Most African countries are not in the space of vaccine production, is there a time that the continent will produce its own vaccine?
I am a supporter of Africa becoming more independent in its vaccine production. During the pandemic, we saw that regional manufacturing was one of the determinants for where the vaccine was going and its availability.
It is a great investment especially when countries come together and ensure that there is vaccine production in the continent. Production is a business that needs to be planned carefully and ensure that there is a healthy market where manufacturers can thrive. We are training manufacturers on mRNA (messenger RNA) vaccines to find a way of producing one in the continent.
Currently, do we have enough vaccines on the continent?
Yes, we do but at the moment there is a supply constraint for the malaria vaccine. We are working carefully with countries who wish to have it. For countries that have introduced it like Kenya, we have to plan on the timing of the scale-up for the programme so that it is done in a way that will ensure the doses are enough.
We are also working with other manufacturers to bring the second and third malaria vaccines.
For Covid-19, we have enough vaccines around the world and supply is not an issue anymore, my biggest worry is whether those at risk are vaccinated. There has been an ongoing effort in Kenya to ensure that those at risk are fully vaccinated. The virus is not done with us and we need to all get vaccinated to fully protect ourselves.
You are seated at the helm of a global department that ensures that lives are saved using these special commodities, what is the one thing that bothers you the most?
What keeps me awake and bothers me the most is the fact that we have other populations that are in need of vaccines yet they cannot access them.

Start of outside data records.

(** What the server sends for a preflight: status 200, no body, and the
    four CORS headers and nothing else. *)
Lemma serve_preflight {Σ} (h : Handler response Σ) (r : Request) (σ : Σ) :
  Header_Get (ReqHeader r) "Origin" <> "" ->
  isPreflight r = true ->
  serve (handleCORS h) r σ =
    ({| handlerHeader := preflightHeaders (Header_Get (ReqHeader r) "Origin");
        wroteHeader := true; status := 200;
        sentHeader := preflightHeaders (Header_Get (ReqHeader r) "Origin");
        written := "" |}, σ).
Proof.
  intros Ho Hp. unfold serve.
  rewrite (handleCORS_with_origin h _ r σ Ho). cbv zeta. rewrite Hp.
  reflexivity.
Qed.

Lemma notFound_leavesHeader (k : string) : leavesHeader k (@notFound response _).
Proof. intros [hh [] st sh b] r σ; reflexivity. Qed.

Lemma spy_leavesHeader (k : string) : leavesHeader k (@spy response).
Proof. intros w r σ; reflexivity. Qed.

(** C1 as amended: an OPTIONS request with a non-empty
    Access-Control-Request-Method header and a non-empty Origin header is
    answered by handleCORS itself: on any writer it sets the echoed origin
    and the three preflight headers and returns with the handler's state
    untouched, and the response the server sends carries
    Access-Control-Allow-Headers, Access-Control-Allow-Methods and
    Access-Control-Max-Age: 3600, whatever the wrapped handler is. *)
Theorem handleCORS_preflight_short_circuits (r : Request)
    (Hmethod : Method r = "OPTIONS")
    (Hacrm : Header_Get (ReqHeader r) "Access-Control-Request-Method" <> "")
    (Horigin : Header_Get (ReqHeader r) "Origin" <> "") :
  (forall (W : Type) (RW : ResponseWriter W) (Σ : Type) (h : Handler W Σ) (w : W) (σ : Σ),
      handleCORS h w r σ =
        (preflightHandler
           (SetHeader "Access-Control-Allow-Origin"
              (Header_Get (ReqHeader r) "Origin") w) r, σ))
  /\ (forall (Σ : Type) (h : Handler response Σ) (σ : Σ),
        preflight_answer (sentHeader (serve (handleCORS h) r σ).1)
        /\ (serve (handleCORS h) r σ).2 = σ).
Proof.
  pose proof (isPreflight_true r Hmethod Hacrm) as Hp.
  split.
  - intros W RW Σ h w σ.
    rewrite (handleCORS_with_origin h w r σ Horigin). cbv zeta. by rewrite Hp.
  - intros Σ h σ. rewrite (serve_preflight h r σ Horigin Hp). cbn [fst snd sentHeader].
    split; [|reflexivity].
    apply (preflight_answer_preflightHandler
             (Header_Set ∅ "Access-Control-Allow-Origin"
                (Header_Get (ReqHeader r) "Origin"))).
Qed.

Lemma handleCORS_preflight_short_circuits_witness :
  Method preflight_request = "OPTIONS"
  /\ Header_Get (ReqHeader preflight_request) "Access-Control-Request-Method" = "POST"
  /\ Header_Get (ReqHeader preflight_request) "Origin" = "https://app.example.org"
  /\ preflight_answer (sentHeader (serve (handleCORS spy) preflight_request []).1)
  /\ (serve (handleCORS spy) preflight_request []).2 = [].
Proof.
  split; [reflexivity|]. split; [reflexivity|]. split; [reflexivity|].
  apply (handleCORS_preflight_short_circuits preflight_request eq_refl);
    vm_compute; discriminate.
Defined.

I will only be at peace if every country around the world has access to vaccines and the vaccines are delivered to every person in need.
Africa is a continent with low uptake of vaccines, what assistance can be given to ensure that the disease burden is reduced?
African countries have incredible experience and expertise in deploying vaccines. But we should be concerned about the children who do not get even a single dose of vaccine through the routine immunisation programme.
These children are special because they live in communities with no access to services. I am working with governments to figure out where the children are living so that they come up with a package of what the children need. This is one of my priorities. I want to ensure that every country reduces by half the number of children who are still not getting even a single dose of vaccine in the immunisation programme.
What challenges and successes have you had in your docket so far?
I have had the privilege of being in this position for the past four years, and for the first time, I have seen the world coming up with a vaccine within a short period of time. Precisely, in less than a year.
I have to acknowledge how the world came together to deliver the Covid-19 doses to the people who seriously needed them. When the world comes together, they can objectively deliver.
There were stumbling blocks along the way, which came with a bag of lessons. There was substantial inequity, we spoke out from the very first day and we ensured that vaccines are distributed to everyone.
I am glad that we have had new vaccines for diseases that had no vaccine or treatment. We had credible people, the science community coming together for one goal.
What assistance will the WHO offer to Kenya's current outbreaks?
In partnership with the Ministry of Health, we are designing a cholera outbreak vaccine response. We will provide resources to ensure that the vaccines are here. We will ensure that there is enough workforce to facilitate the process.
Vaccines are safe, and effective and only work if people receive them. Vaccines alone do not save lives and do not protect the future of people, it is getting vaccinated that results in the impact.